Overview
Metabolic profiling — also known as untargeted metabolomics — is the comprehensive measurement of small-molecule metabolites in a biological sample. Metabolites are the end products of cellular processes and their levels reflect the integrated response of the genome, transcriptome, and proteome to genetic and environmental perturbations. Unlike targeted approaches that quantify a predefined set of compounds, metabolic profiling aims to detect as many metabolites as possible simultaneously, generating a global snapshot of the metabolome.
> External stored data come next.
(** Taking the range at [r_start r] out of the list and putting [rest] there. *)
Lemma splice_split lo hi l r f :
  ranges_ok lo hi l -> r ∈ l ->
  exists l1 l2, l = l1 ++ r :: l2 /\ splice (r_start r) f l = l1 ++ f r ++ l2.
Proof.
  revert lo. induction l as [|x l IH]; intros lo; [by intros _ ?%elem_of_nil|].
  intros [Hx Hl] Hr. simpl. apply elem_of_cons in Hr as [->|Hr].
  - rewrite Z.eqb_refl. by exists [], l.
  - pose proof (ranges_ok_elem _ _ _ _ Hl Hr) as Hro. unfold range_ok, r_end in *.
    rewrite (proj2 (Z.eqb_neq _ _)) by lia.
    destruct (IH _ Hl Hr) as (l1 & l2 & -> & ->). by exists (x :: l1), l2.
Qed.

Lemma splice_const lo hi l r f :
  ranges_ok lo hi l -> r ∈ l -> splice (r_start r) f l = splice (r_start r) (fun _ => f r) l.
Proof.
  revert lo. induction l as [|x l IH]; intros lo; [done|].
  intros [Hx Hl] Hr. simpl. apply elem_of_cons in Hr as [->|Hr]; [by rewrite Z.eqb_refl|].
  pose proof (ranges_ok_elem _ _ _ _ Hl Hr) as Hro. unfold range_ok, r_end in *.
  rewrite (proj2 (Z.eqb_neq _ _)) by lia. f_equal. by apply (IH (r_end x + 1)).
Qed.

Lemma replace_ok lo hi l1 r rest l2 :
  ranges_ok lo hi (l1 ++ r :: l2) -> ranges_ok (r_start r) (r_end r) rest ->
  ranges_ok lo hi (l1 ++ rest ++ l2).
Proof.
  rewrite !ranges_ok_app. simpl. intros (H1 & Hr & H2) Hrest.
  assert (ranges_ok (bound lo l1) hi rest /\ bound (bound lo l1) rest <= r_end r + 1) as [Ha Hb].
  { unfold range_ok in Hr. split.
    { apply (ranges_ok_weaken (r_start r)); [lia|]. by apply (ranges_ok_hi _ (r_end r)); [lia|]. }
    unfold bound at 1. destruct (last rest) as [x|] eqn:El; [|unfold r_end in *; lia].
    apply last_Some_elem_of in El.  pose proof (ranges_ok_elem _ _ _ _ Hrest El) as Hx.
    unfold range_ok in Hx. lia. }
  split; [done|]. split; [done|]. by eapply ranges_ok_weaken.
Qed.

Lemma covered_before lo hi l a : ranges_ok lo hi l -> covered l a -> a < bound lo l - 1.
Proof.
  revert lo. induction l as [|r l IH]; intros lo; [by intros _ ?%covered_nil|].
  intros [Hr Hl] [Ha|Ha]%covered_cons; rewrite bound_cons; [|by apply IH].
  unfold inside, range_ok, r_end in *. destruct l as [|x l]; [unfold bound; simpl; lia|].
  unfold bound. destruct (last (x :: l)) as [y|] eqn:Ey; [|lia].
  apply last_Some_elem_of in Ey. pose proof (ranges_ok_elem _ _ _ _ Hl Ey) as Hy.
  unfold range_ok, r_end in *. lia.
Qed.

Lemma covered_alone lo hi l1 r l2 a :
  ranges_ok lo hi (l1 ++ r :: l2) -> inside (r_start r) (p_size r) a ->
  ~ covered l1 a /\ ~ covered l2 a.
Proof.
  rewrite ranges_ok_app. simpl. intros (H1 & Hr & H2) Ha. split; intros Hc.
  - apply (covered_before _ _ _ _ H1) in Hc. unfold range_ok, inside, r_end in *. lia.
  - apply (covered_bounds _ _ _ _ H2) in Hc. unfold range_ok, inside, r_end in *. lia.
Qed.
Definition page_realloc (st : pages) (start old_bytes new_bytes attr : Z) (zone : nat)
    : outcome (option Z * pages) :=
  if old_bytes =? 0 then page_malloc W REF st new_bytes attr zone else
  let old_bytes := CEIL_ALIGN W old_bytes PAGESIZE in
  let new_bytes := CEIL_ALIGN W new_bytes PAGESIZE in
  if new_bytes <? old_bytes then
    let! st := page_free W REF spec st (start + new_bytes) (old_bytes - new_bytes) in
    Ret (Some start, st)
  else if old_bytes <? new_bytes then
    let diff := new_bytes - old_bytes in
    assert! IS_ALIGNED diff PAGESIZE;;
    let! (above, st) := page_malloc_at W REF spec st ((start + old_bytes) mod W) diff attr in
    match above with
    | Some _ => Ret (Some start, st)
    | None =>
        let! (below, st) :=
          page_malloc_at W REF spec st ((start - diff) mod W) diff (attr_nozero attr) in
        match below with
        | Some result =>
            let! m := mov_pages_lo result start old_bytes (mem st) in
            let m := if has_zero attr then mem_fill (result + old_bytes) diff zero_page m else m in
            Ret (Some result, set_mem st m)
        | None =>
            let lazy := has_zero attr && (diff <? old_bytes) in
            let! (r, st) :=
              page_malloc W REF st new_bytes (if lazy then attr_nozero attr else attr) zone in
            match r with
            | None => Ret (None, st)
            | Some result =>
                let m := if lazy then mem_fill (result + old_bytes) diff zero_page (mem st)
                         else mem st in
                assert! IS_ALIGNED old_bytes PAGESIZE;;
                let m := copy_pages result start old_bytes m in
                let! st := page_free W REF spec (set_mem st m) start old_bytes in
                Ret (Some result, st)
            end
        end
    end
  else Ret (Some start, st).

(** ** Statistics *)

Record mzstat : Type := mk_mzstat {
  mz_avail : Z; mz_inuse : Z; mz_freemin : Z; mz_freemax : Z;
  mz_zeromin : Z; mz_zeromax : Z; mz_freeblk : Z; mz_zeroblk : Z
}.

(** One free range; the counters start from what [m_zones] held before. *)
Definition stat_range (iter : range) (zi : mzstat) : mzstat :=
  let size := p_size iter in
  let zero := has_zero (p_attr iter) in
  mk_mzstat (mz_avail zi) (mz_inuse zi)
    (if size <? mz_freemin zi then size else mz_freemin zi)
    (if mz_freemax zi <? size then size else mz_freemax zi)
    (if zero && (size <? mz_zeromin zi) then size else mz_zeromin zi)
    (if zero && (mz_zeromax zi <? size) then size else mz_zeromax zi)
    ((mz_freeblk zi + 1) mod W)
    (if zero then (mz_zeroblk zi + 1) mod W else mz_zeroblk zi).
This holistic view can reveal unexpected metabolic changes and generate novel hypotheses about disease mechanisms, drug action, and physiological regulation.
Key Concepts
Analytical platforms for metabolic profiling are dominated by mass spectrometry (MS) and nuclear magnetic resonance (NMR) spectroscopy, each with complementary strengths. MS offers higher sensitivity and broader coverage, while NMR provides exceptional reproducibility and non-destructive quantification. Data preprocessing includes peak detection, alignment, normalization, and filtering to correct for batch effects and instrumental drift. Multivariate statistical analysis — principal component analysis (PCA), partial least-squares discriminant analysis (PLS-DA), and random forests — is used to identify metabolites that discriminate between experimental groups. Metabolite identification remains the major bottleneck, requiring accurate mass, retention time, and fragmentation spectra matched against reference libraries.
Applications
Metabolic profiling is applied across biomarker discovery, toxicology, functional genomics, and nutritional science. It identifies metabolic signatures of diseases such as cancer, diabetes, and inborn errors of metabolism. The approach bridges metabolic pathways with real-time physiological states, leverages mass spectrometry for broad coverage, and benefits from NMR spectroscopy for robust quantification of abundant metabolites.